Team Motivation instead of strict instructions

Coach delivers motivational speech

“Soccer is psychology!” If you are only working on soccer exercises, your team’s inprovement will be limited. Even if the player has great qualifications, perfectly timed passes and an incredible running ability, the necessary implementation of these abilities during the game might be missing. In order for players to be as good in the game as they are during training, professional clubs have used a strategy that any club in the world can afford – the power of motivation to build a player’s confidence.

How do you motivate properly?

It is best done in a team meeting, where all players are present and the effect on the so-called “Key Player” is the greatest. Nevertheless, the right approach is crucial here. If your key player is a technical player, you should then emphasize his abilities with the ball. For a good runner, emphasize running performance and if he is a striker his composure.

There are many ways to correctly address the team and each coach has his own expressions he likes to use. These, he should only use strategically and always improve upon. It requires experience. For example I do it like this:

“Guys, today we have an important game against a strong opponent. They are like a machine when they get in front of the goal, with shots scoring goals every time. We must try to prevent them from getting in front of the goal. Marc and Jordan, since the two of you make a great team, you’ll be our central defence.
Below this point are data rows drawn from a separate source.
Lemma model_switch_keeps_tiers_witness :
  ∃ pg1 pg2, step (PanelChange other_model) sample_page = Ok pg1 ∧ step (VisualEdit (RemoveTier 0)) pg1 = Ok pg2 ∧
    props pg2 = MkProps (js "model-b") (generateExprFromVisualConfig (Some (drop 1 sample_next))) [].
Proof.
  destruct (model_switch_keeps_tiers sample_prices sample_page other_model
    (RemoveTier 0) (drop 1 sample_next)) as (pg1 & pg2 & H1 & _ & _ & H2 & H3).
  - exact sample_page_shows.
  - reflexivity.
  - reflexivity.
  - lit_neq.
  - by exists (Some []).
  - vm_compute. reflexivity.
  - apply priced_check_ok. vm_compute. reflexivity.
  - by exists pg1, pg2.
Defined.

(** The first edit of the text can leave the expression editor: while no
    edit was stored since the editor opened, a text whose expression is one the
    tier editor reads turns the page to the tier editor. *)
Theorem first_text_edit_turns_visual (pg : Page) (text expr rules : jsstr) (c : VisualConfig)
  (gs : option (list RequestRuleGroup))
  (Hm : editorMode (editor pg) = Raw) (Hi : initRef (editor pg) = false)
  (Hsplit : splitBillingExprAndRequestRules text = Ok (expr, rules))
  (Hc : tryParseVisualConfig expr = Some c) (Hr : tryParseRequestRuleExpr rules = Ok gs)
  (Hnew : expr ≠ billingExpr (props pg)) :
  ∃ pg', step (RawEdit text) pg = Ok pg' ∧ editorMode (editor pg') = Visual ∧
         billingExpr (props pg') = expr ∧ requestRuleExpr (props pg') = rules.
Proof.
  set (p := MkProps (modelName (props pg)) expr rules).
  assert (canUseVisualRules p = Ok (if decide (rules = []) then true else negb (is_none gs))) as Hcan.
  { unfold canUseVisualRules. cbn [p requestRuleExpr]. rewrite Hr. by destruct rules. }
  set (e := MkEditor Raw (visualConfig (editor pg)) text (requestRuleGroups (editor pg)) false (warnings (editor pg))).
  assert (handle (RawEdit text) pg = MkPage p e) as Hh.
  { cbn [handle]. rewrite Hm. unfold handleRawChange. by rewrite Hsplit, Hm, Hi. }
  unfold step. rewrite Hh. cbn [props editor]. unfold render at 1. rewrite Hcan. unfold effectiveExpr at 1.
  cbn [e editorMode rawExpr res_bind]. rewrite Hsplit. cbn [res_bind]. unfold effects.
  rewrite decide_False by (intros [E _]; by apply Hnew). unfold init_effect, read_groups.
  cbn [p e initRef billingExpr requestRuleExpr modelName]. rewrite Hc, Hr. cbn [res_bind].
  rewrite decide_True by done. fold p. unfold render. rewrite Hcan. unfold effectiveExpr.
  cbn [editorMode res_bind]. by eexists.
Qed.

Lemma first_text_edit_turns_visual_witness :
  ∃ pg, mount (MkProps (js "m") (js "p * 2 + c * 4 +") []) = Ok pg ∧
  ∃ pg', step (RawEdit (quoted "tier('base', p * 2 + c * 4)")) pg = Ok pg' ∧ editorMode (editor pg') = Visual.
Proof.
  eexists. split; [vm_compute; reflexivity|].
  edestruct (first_text_edit_turns_visual
    (MkPage (MkProps (js "m") (js "p * 2 + c * 4 +") []) (MkEditor Raw None (js "p * 2 + c * 4 +") [] false 0))
    (quoted "tier('base', p * 2 + c * 4)")) as (pg' & H1 & H2 & _).
  - reflexivity.
  - reflexivity.
  - vm_compute. reflexivity.
  - vm_compute. reflexivity.
  - vm_compute. reflexivity.
  - cbn. lit_neq.
  - exists pg'. split; [exact H1|exact H2].
Defined.

(** ** What the tier editor drops *)

Lemma tier_parts_last i ts t : tier_parts i (ts ++ [t]) = tier_parts i (ts ++ [set_conditions [] t]).
Proof.
  revert i. induction ts as [|t' ts IH]; intros i.
  - destruct t. reflexivity.
  - cbn [app tier_parts]. by rewrite IH, !length_app.
Qed.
You are great at challenging your opponents duals, both in the air and on the ground. Your mission is to prevent the striker from breaking through to the middle and getting a shot at the goal.”

Such a compact speech is often already enough to make it clear to your players where their strengths lie and how they can use them. There is no tactical muzzle attached to the players, as they are first simply given an objective: “We have to prevent the opponents from getting in front of the goals”. Subsequently they get a solution to this objective: “You two, since the two of you make a great team, you’ll be our central defence. You are great at challenging your opponents duels, both in the air and on the ground.”

How do you motivate an individual without tactical requirements?

It works on a similar principle as already mentioned. Only what you say must be presented to the player convincingly, as though it were obvious. For example:“Florian, look, their left-back is very vulnerable on his right foot. Do yourself a favour, you’re very quick with the ball and with a fast dribble in his direction, followed by a change of direction to his left, you can very easily get past him. Try it, maybe it will work out,” This type of communication triggers a curiosity in players. The player will automatically search for an opportunity where he can try this option. If it however does not work, it does not demotivate the player, since the coach said “maybe it will work out”.

For years I have tested this with children of different age groups and came to the conclusion that this type of communication helps children the most up until U14. Players get the chance to develop without the fear of making mistakes. It should not be forgotten that each player responds differently and you have to first find the right approach before it works.

I wish you much success and a good start to the new season!

This article was written by our user Ercument Sahin. Ercument is a soccer coach (UEFA B-Lizenz)  and creates exercises with our drawing tool on a regular basis. You can find more exercises in our database. We are always happy about users sharing their ideas and mindsets on coaching. If you would like to share your knowledge with the planet.training community, contact us at support@planet.training!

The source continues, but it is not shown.